Task to carry out
Beginning with the first line, please return the entries exactly through the line that contains "discharges the backend", and leave out all later lines.

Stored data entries
(* ===== verification/FileDebug.v ===== *)
(** * The file-backed tape driver

    [tape_drivers/generic/file/filedebug_tc.c], the backend that keeps a tape as
    a directory of files: one file per logical record, named by partition, block
    number and a suffix that says whether the record is a data block, a file mark
    or the end-of-data marker.  The directory is a finite map from such names to
    file contents; the kernel's calls on it are assumed not to fail other than by
    [ENOENT].  The device state is [struct filedebug_data] together with the
    directory (fields the modelled operations never read are left out).

    The last part relates the directory to the abstract media of [TapeOps] and
    discharges the backend contract [TapeOk]. *)

From S2P Require Import Prelude Errors Endian TapeOps.
Open Scope Z_scope.

(** ** State *)

Definition MAX_PARTITIONS : Z := 2.
Definition MISSING_EOD : Z := 0xFFFFFFFFFFFFFFFF.

Definition SUFFIX_RECORD : Z := 0.
Definition SUFFIX_FILEMARK : Z := 1.
Definition SUFFIX_EOD : Z := 2.


Record filedebug_data := {
  device_reserved : bool;
  medium_locked : bool;
  current_position : tc_position;
  max_block_size : Z;
  ready : bool;
  last_block : Z * Z;
  eod : Z * Z;
  partitions : Z;
  write_pass_prev : Z;
  write_pass : Z;
  emulate_readonly : bool;
  p0_warning : Z;
  p1_warning : Z;
  p0_p_warning : Z;
  p1_p_warning : Z;
  (** the directory: records by (partition, block, suffix), attributes by
      (partition, id) *)
  files : gmap (Z * Z * Z) (list Z);
  attrs : gmap (Z * Z) (list Z)
}.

Completed task
(* ===== verification/FileDebug.v ===== *)
(** * The file-backed tape driver

    [tape_drivers/generic/file/filedebug_tc.c], the backend that keeps a tape as
    a directory of files: one file per logical record, named by partition, block
    number and a suffix that says whether the record is a data block, a file mark
    or the end-of-data marker.  The directory is a finite map from such names to
    file contents; the kernel's calls on it are assumed not to fail other than by
    [ENOENT].  The device state is [struct filedebug_data] together with the
    directory (fields the modelled operations never read are left out).

    The last part relates the directory to the abstract media of [TapeOps] and
    discharges the backend contract [TapeOk]. *)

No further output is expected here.